> Task details: Whenever a line in the records below contains "decide", pick it out.

> Input records:
Lemma fetchone_times_from self k :
  on_tuples r rows self -> 0 <= _pos self <= N ->
  exists self',
    fetchone_times k self
    = Ok (map (fun i => rows !! (Z.to_nat (_pos self) + i)%nat) (seq 0 k),
          self')
    /\ on_tuples r rows self'
    /\ _pos self' = Z.min (_pos self + Z.of_nat k) N.
Proof.
  revert self. induction k as [| k IH]; intros self Hon Hpos.
  - exists self. split_and!; [done | done | lia].
  - destruct (fetchone_step self Hon Hpos) as (s1 & Hf & Hon1 & Hp1 & _).
    destruct (IH s1 Hon1) as (s2 & Hk & Hon2 & Hp2).
    { destruct (decide _); lia. }
    exists s2. cbn [fetchone_times]. rewrite Hf. simpl. rewrite Hk. simpl.
    split_and!; [| done |].
    + do 2 f_equal. f_equal; [by rewrite Nat.add_0_r |].
      rewrite <- seq_shift, map_map. apply map_ext_in.
      intros i Hi. apply in_seq in Hi.
      destruct (decide (_pos self < N)) as [Hlt | Hge].
      * f_equal. lia.
      * rewrite Hp1. rewrite !lookup_ge_None_2; [done | subst N; lia ..].
    + rewrite Hp2, Hp1. destruct (decide _); lia.
Qed.

Lemma fetchmany_loop_bound self n pos rv :
  on_tuples r rows self -> 0 <= pos <= N ->
  exists pos' rv',
    fetchmany_loop load_row self n pos rv = Ok (pos', rv')
    /\ pos <= pos' <= N
    /\ pos' = Z.min (pos + Z.of_nat n) N
    /\ rv' = rv ++ take (Z.to_nat (pos' - pos)) (drop (Z.to_nat pos) rows).
Proof.
  assert (HN : N = Z.of_nat (length rows)) by done.
  intros Hon. revert pos rv. induction n as [| n IH]; intros pos rv Hpos.
  - exists pos, rv. split; [done |]. split; [lia |]. split; [lia |].
    replace (pos - pos) with 0 by lia. simpl. by rewrite app_nil_r.
  - cbn [fetchmany_loop].
    rewrite (tx_load_row_on_tuples _ _ Hon) by lia. simpl.
    destruct (rows !! Z.to_nat pos) as [row |] eqn:Hrow.
    + apply lookup_lt_Some in Hrow as Hlt.
      destruct (IH (pos + 1) (rv ++ [row]))
        as (pos' & rv' & Hl & Hb & Hm & Hrv); [lia |].
      exists pos', rv'. split; [done |]. split; [lia |]. split; [lia |].
      rewrite Hrv, <- app_assoc. f_equal.
      replace (Z.to_nat (pos' - pos)) with (S (Z.to_nat (pos' - (pos + 1))))
        by lia.
      rewrite (drop_S _ _ _ Hrow). simpl.
      by replace (Z.to_nat (pos + 1)) with (S (Z.to_nat pos)) by lia.
    + apply lookup_ge_None in Hrow as Hge.
      exists pos, rv. split; [done |]. split; [lia |]. split; [lia |].
      replace (pos - pos) with 0 by lia. simpl. by rewrite app_nil_r.
Qed.

Lemma iter_collect_all self acc fuel :
  on_tuples r rows self -> 0 <= _pos self <= N ->
  (Z.to_nat (N - _pos self) < fuel)%nat ->
  exists self',
    iter_collect load_row fuel self acc
    = Some (Ok (acc ++ drop (Z.to_nat (_pos self)) rows, self'))
    /\ on_tuples r rows self' /\ _pos self' = N.
Proof.
  assert (HN : N = Z.of_nat (length rows)) by done.
  revert self acc. induction fuel as [| fuel IH]; intros self acc Hon Hpos Hf;
    [lia |].
  cbn [iter_collect]. unfold iter_next.
  rewrite (tx_load_row_on_tuples _ _ Hon) by lia. simpl.
  destruct (rows !! Z.to_nat (_pos self)) as [row |] eqn:Hrow.
  - apply lookup_lt_Some in Hrow as Hlt.
    destruct (IH (set_pos self (_pos self + 1)) (acc ++ [row]))
      as (s' & Hc & Hon' & Hp').
    { by apply on_tuples_set_pos. }
    { simpl. lia. }
    { simpl. lia. }
    exists s'. split; [| done]. rewrite Hc. simpl.
    rewrite <- app_assoc. do 3 f_equal. simpl.
    rewrite (drop_S _ _ _ Hrow).
    by replace (Z.to_nat (_pos self + 1)) with (S (Z.to_nat (_pos self)))
      by lia.
  - apply lookup_ge_None in Hrow as Hge.
    exists self. split; [| split; [done | lia]].
    rewrite drop_ge by done. by rewrite app_nil_r.
Qed.
Section quiet.
Lemma quiet_ret {A} (a : A) : quiet (mret a).
Proof. intros w. apply reads_refl. Qed.
Lemma quiet_raise {A} e : quiet (@raise A e).
Proof. intros w. apply reads_refl. Qed.
Lemma quiet_raise_if b e : quiet (raise_if b e).
Proof. intros w. destruct b; apply reads_refl. Qed.
Lemma quiet_of_outcome {A} (r : outcome A) : quiet (of_outcome r).
Proof. intros w. apply reads_refl. Qed.
Lemma quiet_asks {A} (f : db → A) : quiet (asks f).
Proof. intros w. apply reads_refl. Qed.
Lemma quiet_now : quiet now.
Proof. intros w. apply reads_advance. Qed.
Lemma quiet_draw {A} (f : nat → A) : quiet (draw f).
Proof. intros w. split; [done|]. intros H. split; [simpl; lia|done]. Qed.
Lemma quiet_get {A} (tbl : db → gmap id A) model k : quiet (get_row tbl model k).
Proof. intros w. unfold get_row. case_match; apply reads_refl. Qed.
Lemma quiet_cache_add key n : quiet (cache_add key n).
Proof.
  intros w. unfold cache_add. repeat case_match; (split; [done|]);
    intros Hf; destruct (later_advance w Hf) as [? ?]; (split; [simpl in *; lia|done]).
Qed.
Lemma quiet_bind {A B} (m : M A) (f : A → M B) :
  quiet m → (∀ a, quiet (f a)) → quiet (m ≫= f).
Proof.
  intros Hm Hf w. specialize (Hm w). unfold mbind, M_bind.
  destruct (m w) as [[a|e] w1]; [|done]. etrans; [apply Hm|apply Hf].
Qed.
Lemma quiet_fold {A S} (l : list A) (s : S) f :
  (∀ s x, quiet (f s x)) → quiet (fold_m l s f).
Proof.
  intros Hf. revert s. induction l as [|x l IH]; intros s; simpl; [apply quiet_ret|].
  by apply quiet_bind.
Qed.
End quiet.
Lemma quiet_uuid4 {PF : Platform} : quiet uuid4.
Proof. apply quiet_draw. Qed.
#[export] Hint Resolve quiet_ret quiet_raise quiet_raise_if quiet_of_outcome quiet_asks
  quiet_now quiet_draw quiet_get quiet_uuid4 quiet_cache_add : pam.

> Exercise result:
    { destruct (decide _); lia. }
      destruct (decide (_pos self < N)) as [Hlt | Hge].
    + rewrite Hp2, Hp1. destruct (decide _); lia.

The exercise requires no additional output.